(* ===== verification/StatsHttp.v ===== *)
(** * StatsHttp: the statistics API (stats/http.go)

    [NewHandler] is the function from a request and the registry to a response, the new
    registry and the sessions it closes.  A request has its cleaned path, the value of
    [clear] in its query, its [Authorization] and [Accept] headers and its body as decoded
    JSON; responses are kept before encoding.  The theorems join the API with the
    checks of Config.v and the registry of Stats.v. *)

From S2P Require Import Prelude GoStrings RefTable Stats Config.
#[local] Open Scope string_scope.
#[local] Open Scope list_scope.
#[local] Open Scope Z_scope.

Module StatsHttp.
Import Stats.

Record request := MkRequest {
  q_Method : string;
  q_Path : string;
  q_clear : string;
  q_Authorization : string;
  q_Accept : string;
  q_ids : option (list string)     (** the body, if it is a JSON list of strings *)
}.

Inductive response :=
  | Traffic (m : gmap string TrafficEntry)
  | Onlines (m : gmap string Z)
  | Streams (plain : bool) (l : list StreamEntry)
  | StatusOK
  | NotFound
  | Unauthorized
  | MethodNotAllowed
  | BadRequest.

(** The true values of [strconv.ParseBool]. *)
Definition parse_true (s : string) : bool := existsb (String.eqb s) ["1"; "t"; "T"; "TRUE"; "true"; "True"].

(** What a handler does: the registry, the response and the sessions to close. *)
Definition handler : Type := Registry -> request -> Registry * response * list nat.

Definition serve_traffic : handler := fun r q =>
  if parse_true (q_clear q) then let '(r, out) := Clear r in (r, Traffic out, [])
  else (r, Traffic (Snapshot r), []).

Definition serve_online : handler := fun r q => (r, Onlines (Online r), []).

Definition serve_kick : handler := fun r q =>
  if negb (String.eqb (q_Method q) "POST") then (r, MethodNotAllowed, [])
  else match q_ids q with None => (r, BadRequest, []) | Some ids => (r, StatusOK, Kick r ids) end.

(** [WriteStreamDump] *)
Definition serve_dump : handler := fun r q => (r, Streams (Contains (q_Accept q) "text/plain") (DumpStreams r), []).

(** [auth]; [subtle.ConstantTimeCompare] returns 1 for equal strings. *)
Definition auth (secret : string) (next : handler) : handler := fun r q =>
  if negb (String.eqb secret "") && negb (String.eqb (q_Authorization q) secret) then (r, Unauthorized, [])
  else next r q.

Definition NewHandler (secret : string) : handler := fun r q =>
  if String.eqb (q_Path q) "/traffic" then auth secret serve_traffic r q
  else if String.eqb (q_Path q) "/online" then auth secret serve_online r q
  else if String.eqb (q_Path q) "/kick" then auth secret serve_kick r q
  else if String.eqb (q_Path q) "/dump/streams" then auth secret serve_dump r q
  else (r, NotFound, []).

(** ** Access *)

Lemma auth_refuses secret next r q :
  secret <> "" -> q_Authorization q <> secret -> auth secret next r q = (r, Unauthorized, []).
Proof. intros H1%String.eqb_neq H2%String.eqb_neq. unfold auth. by rewrite H1, H2. Qed.

(** C31.  The API needs the secret: with a configuration that [LoadFile] accepts and an API that is
    enabled, a request without the configured secret learns nothing, changes nothing
    and disconnects nobody; it is answered 401, or 404 if there is no such path. *)
Theorem stats_api_protected ul ParseDuration ReadFile Unmarshal path c r q :
  Config.LoadFile ul ParseDuration ReadFile Unmarshal path = inr c -> Config.StatsEnabled c = true ->
  q_Authorization q <> Config.ts_Secret (Config.c_TrafficStats c) ->
  exists resp, NewHandler (Config.ts_Secret (Config.c_TrafficStats c)) r q = (r, resp, []) /\
    (resp = Unauthorized \/ resp = NotFound).
Proof.
  intros Hl He Hq.
  assert (Config.ts_Secret (Config.c_TrafficStats c) <> "") as Hs.
  { assert (Config.wf_config ul ParseDuration c) as Hwf.
    { apply Config.load_accepts in Hl as [[_ ->]|(_ & _ & _ & _ & Hwf)]; [apply Config.default_wf|done]. }
    apply (Config.wf_stats _ _ _ Hwf). unfold Config.StatsEnabled in He. by destruct (String.eqb_spec (Config.ts_Listen (Config.c_TrafficStats c)) ""). }
  unfold NewHandler. rewrite !(auth_refuses _ _ r q Hs Hq). repeat case_match; eauto.
Qed.

(** ** Reports *)

Lemma clear_loop l r out :
  NoDup l.*1 -> (forall id p, (id, p) ∈ l -> users r !! id = Some p) ->
  (forall id id' p, (id, p) ∈ l -> (id', p) ∈ l -> id = id') -> (forall id p, (id, p) ∈ l -> is_Some (ustats r !! p)) ->
  let '(r', out') := foldl clear_user (r, out) l in
  (forall id p, (id, p) ∈ l -> out' !! id = traffic <$> ustats r !! p) /\
  (forall id, id ∉ l.*1 -> out' !! id = out !! id /\ users r' !! id = users r !! id) /\
  (forall id p u, (id, p) ∈ l -> ustats r !! p = Some u ->
     users r' !! id = (if decide (size (u_sessions u) = 0%nat) then None else Some p) /\ ustats r' !! p = Some (zero u)) /\
  (forall p, p ∉ l.*2 -> ustats r' !! p = ustats r !! p).
Proof.
  revert r out. induction l as [|[id p] l IH]; intros r out Hnd Hl Hinj Hs; [simpl; split_and!; intros; try done; by exfalso; eapply not_elem_of_nil|].
  cbn [foldl]. apply NoDup_cons in Hnd as [Hnin Hnd]. destruct (Hs id p) as [u Hu]; [by left|].
  assert (forall id' p', (id', p') ∈ l -> id' <> id /\ p' <> p) as Hne.
  { intros id' p' Hin. split; [intros ->; apply Hnin; apply list_elem_of_fmap; by exists (id, p')|].
    intros ->. assert (id' = id) as -> by (eapply Hinj; [by right|by left]). apply Hnin. apply list_elem_of_fmap. by exists (id, p). }
  unfold clear_user at 2. rewrite Hu. set (r1 := set_users r (users r) (alter zero p (ustats r))).
  set (r2 := if decide (size (u_sessions u) = 0%nat) then set_users r1 (delete id (users r1)) (ustats r1) else r1).
  assert (ustats r2 = alter zero p (ustats r)) as Eu by (unfold r2; by case_decide).
  assert (forall id', users r2 !! id' = if decide (id' = id) then (if decide (size (u_sessions u) = 0%nat) then None else users r !! id) else users r !! id') as Es.
  { intros id'. unfold r2. case_decide as E; simpl.
    - rewrite lookup_delete. repeat case_decide; subst; done.
    - case_decide; by subst. }
  assert (forall p', p' <> p -> ustats r2 !! p' = ustats r !! p') as Eo.
  { intros p' Hp'. rewrite Eu, list_lookup_alter. by rewrite decide_False. }
  specialize (IH r2 (<[id := traffic u]> out) Hnd). destruct (foldl clear_user _ l) as [r' out'].
  destruct IH as (I1 & I2 & I3 & I4).
  { intros id' p' Hin. rewrite Es. destruct (Hne _ _ Hin). rewrite decide_False by done. apply Hl. by right. }
  { intros id1 id2 q H1 H2. by eapply Hinj; right. }
  { intros id' p' Hin. destruct (Hne _ _ Hin) as [_ Hp']. rewrite Eo by done. eapply Hs. by right. }
  destruct (I2 id Hnin) as [O1 O2]. split_and!.
  - intros id' p' [[= -> ->]|Hin]%elem_of_cons; [by rewrite O1, lookup_insert_eq, Hu|].
    rewrite (I1 _ _ Hin). f_equal. apply Eo. by apply (Hne _ _ Hin).
  - intros id' Hn'. apply not_elem_of_cons in Hn' as [Hn1 Hn2]. simpl in Hn1. destruct (I2 id' Hn2) as [-> ->].
    rewrite Es, lookup_insert_ne by done. by rewrite decide_False.
  - intros id' p' u' [[= -> ->]|Hin]%elem_of_cons Hu'.
    + rewrite O2, Es, decide_True, (Hl id p) by (done || by left). rewrite Hu in Hu'. injection Hu' as <-. split; [done|].
      rewrite I4; [rewrite Eu, list_lookup_alter, decide_True, Hu; done|].
      intros ([id2 p2] & -> & Hin)%list_elem_of_fmap. simpl in *. by destruct (Hne _ _ Hin).
    + destruct (Hne _ _ Hin) as [_ Hp']. apply (I3 id' p' u' Hin). by rewrite Eo.
  - intros p' Hn'. apply not_elem_of_cons in Hn' as [Hn1 Hn2]. rewrite I4 by done. by apply Eo.
Qed.

(** [Clear]: the report, and what is left of each user. *)
Lemma clear_spec r :
  reg_ok r ->
  (Clear r).2 = Snapshot r /\
  (forall id, Snapshot (Clear r).1 !! id =
     match users r !! id ≫= (fun p => ustats r !! p) with
     | Some u => if decide (size (u_sessions u) = 0%nat) then None else Some no_traffic
     | None => None
     end).
Proof.
  intros Hr. unfold Clear. pose proof (clear_loop (map_to_list (users r)) r ∅) as H.
  destruct (foldl clear_user (r, ∅) (map_to_list (users r))) as [r' out].
  destruct H as (H1 & H2 & H3 & _).
  - apply NoDup_fst_map_to_list.
  - intros id p Hin. by apply elem_of_map_to_list in Hin.
  - intros id id' p Hi Hi'. apply elem_of_map_to_list in Hi, Hi'.
    destruct (ro_users _ Hr _ _ Hi) as (u & Hu & <-), (ro_users _ Hr _ _ Hi') as (u' & Hu' & <-). congruence.
  - intros id p Hin. apply elem_of_map_to_list in Hin. destruct (ro_users _ Hr _ _ Hin) as (u & Hu & _). by exists u.
  - assert (forall id, users r !! id = None -> out !! id = None /\ users r' !! id = None) as Hnone.
    { intros id Hn. destruct (H2 id) as [-> ->]; [|by rewrite lookup_empty].
      intros ([id' p] & -> & Hin)%list_elem_of_fmap. apply elem_of_map_to_list in Hin. simpl in *. congruence. }
    split.
    + apply map_eq. intros id. cbn [snd]. unfold Snapshot. rewrite lookup_omap. destruct (users r !! id) as [p|] eqn:E; simpl.
      * apply H1. by apply elem_of_map_to_list.
      * by apply Hnone.
    + intros id. cbn [fst]. unfold Snapshot. rewrite lookup_omap. destruct (users r !! id) as [p|] eqn:E; simpl.
      * destruct (ro_users _ Hr _ _ E) as (u & Hu & _). rewrite Hu.
        destruct (H3 id p u) as [-> Hz]; [by apply elem_of_map_to_list|done|]. case_decide; [done|]. simpl. by rewrite Hz.
      * by rewrite (proj2 (Hnone id E)).
Qed.

(** A report with [clear] is the report without it, and starts a new period: in any
    registry that sessions built, the two requests answer the same figures, and after the
    clearing one a user with a session on has zero, a user without one is gone. *)
Theorem clear_report ops secret q q' id :
  let r := reg (foldl traffic_exec open_books ops) in
  q_Path q = "/traffic" -> q_Path q' = "/traffic" -> q_Authorization q = secret -> q_Authorization q' = secret ->
  parse_true (q_clear q) = true -> parse_true (q_clear q') = false ->
  let '(r1, resp1, closed1) := NewHandler secret r q in
  let '(r2, resp2, closed2) := NewHandler secret r q' in
  resp1 = resp2 /\ r2 = r /\ closed1 = [] /\ closed2 = [] /\
  Snapshot r1 !! id =
    match users r !! id ≫= (fun p => ustats r !! p) with
    | Some u => if decide (size (u_sessions u) = 0%nat) then None else Some no_traffic
    | None => None
    end.
Proof.
  intros r Hp Hp' Ha Ha' Hc Hc'. unfold NewHandler, auth, serve_traffic. rewrite Hp, Hp', Ha, Ha', !String.eqb_refl. cbn [negb].
  rewrite !andb_false_r, Hc, Hc'.
  simpl. destruct (clear_spec r) as [H1 H2]; [apply traffic_run_ok|]. destruct (Clear r) as [r1 out]. simpl in *.
  subst out. by split_and!.
Qed.

Definition sample_request (clear authorization : string) : request := MkRequest "GET" "/traffic" clear authorization "" None.

Definition sample_ops : list traffic_op :=
  [OpAttach "alice" "10.0.0.1:5" 1 0; OpAttach "bob" "10.0.0.2:5" 2 0; OpTx 0 100; OpRx 1 7; OpDetach "bob" 2].

Lemma clear_report_witness :
  let r := reg (foldl traffic_exec open_books sample_ops) in
  Snapshot r = {["alice" := MkTraffic 100 0; "bob" := MkTraffic 0 7]} /\
  exists r1 resp, NewHandler "s" r (sample_request "true" "s") = (r1, resp, []) /\
    NewHandler "s" r (sample_request "" "s") = (r, resp, []) /\
    Snapshot r1 !! "alice" = Some no_traffic.
Proof.
  intros r. split; [vm_compute; reflexivity|].
  pose proof (clear_report sample_ops "s" (sample_request "true" "s") (sample_request "" "s") "alice"
    eq_refl eq_refl eq_refl eq_refl eq_refl eq_refl) as H.
  fold r in H. assert (match users r !! "alice" ≫= (fun p => ustats r !! p) with
    | Some u => if decide (size (u_sessions u) = 0%nat) then None else Some no_traffic
    | None => None end = Some no_traffic) as E by (vm_compute; reflexivity).
  rewrite E in H. clear E. clearbody r.
  destruct (NewHandler "s" r (sample_request "true" "s")) as [[r1 resp1] closed1].
  destruct (NewHandler "s" r (sample_request "" "s")) as [[r2 resp2] closed2].
  destruct H as (-> & -> & -> & -> & H). exists r1, resp2. split; [reflexivity|]. split; [reflexivity|exact H].
Defined.

Lemma stats_api_protected_witness :
  exists resp, NewHandler "s" (reg (foldl traffic_exec open_books sample_ops)) (sample_request "true" "guess") =
    (reg (foldl traffic_exec open_books sample_ops), resp, []) /\ (resp = Unauthorized \/ resp = NotFound).
Proof.
  apply (stats_api_protected (fun s => s) (fun _ => None) (fun _ => Some []) (fun _ _ => Some (Config.sample_config [])) "server.yaml"
    (Config.sample_config [])); [vm_compute; reflexivity|reflexivity|done].
Defined.

End StatsHttp.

### AIM OF THE TASK
Restate word for word the lines in the material above from the one with "Definition auth (secret" to the one with "serve_online r q"; both of those lines count, and nothing else does.

### THE COMPLETED TASK
Definition auth (secret : string) (next : handler) : handler := fun r q =>
  if negb (String.eqb secret "") && negb (String.eqb (q_Authorization q) secret) then (r, Unauthorized, [])
  else next r q.

Definition NewHandler (secret : string) : handler := fun r q =>
  if String.eqb (q_Path q) "/traffic" then auth secret serve_traffic r q
  else if String.eqb (q_Path q) "/online" then auth secret serve_online r q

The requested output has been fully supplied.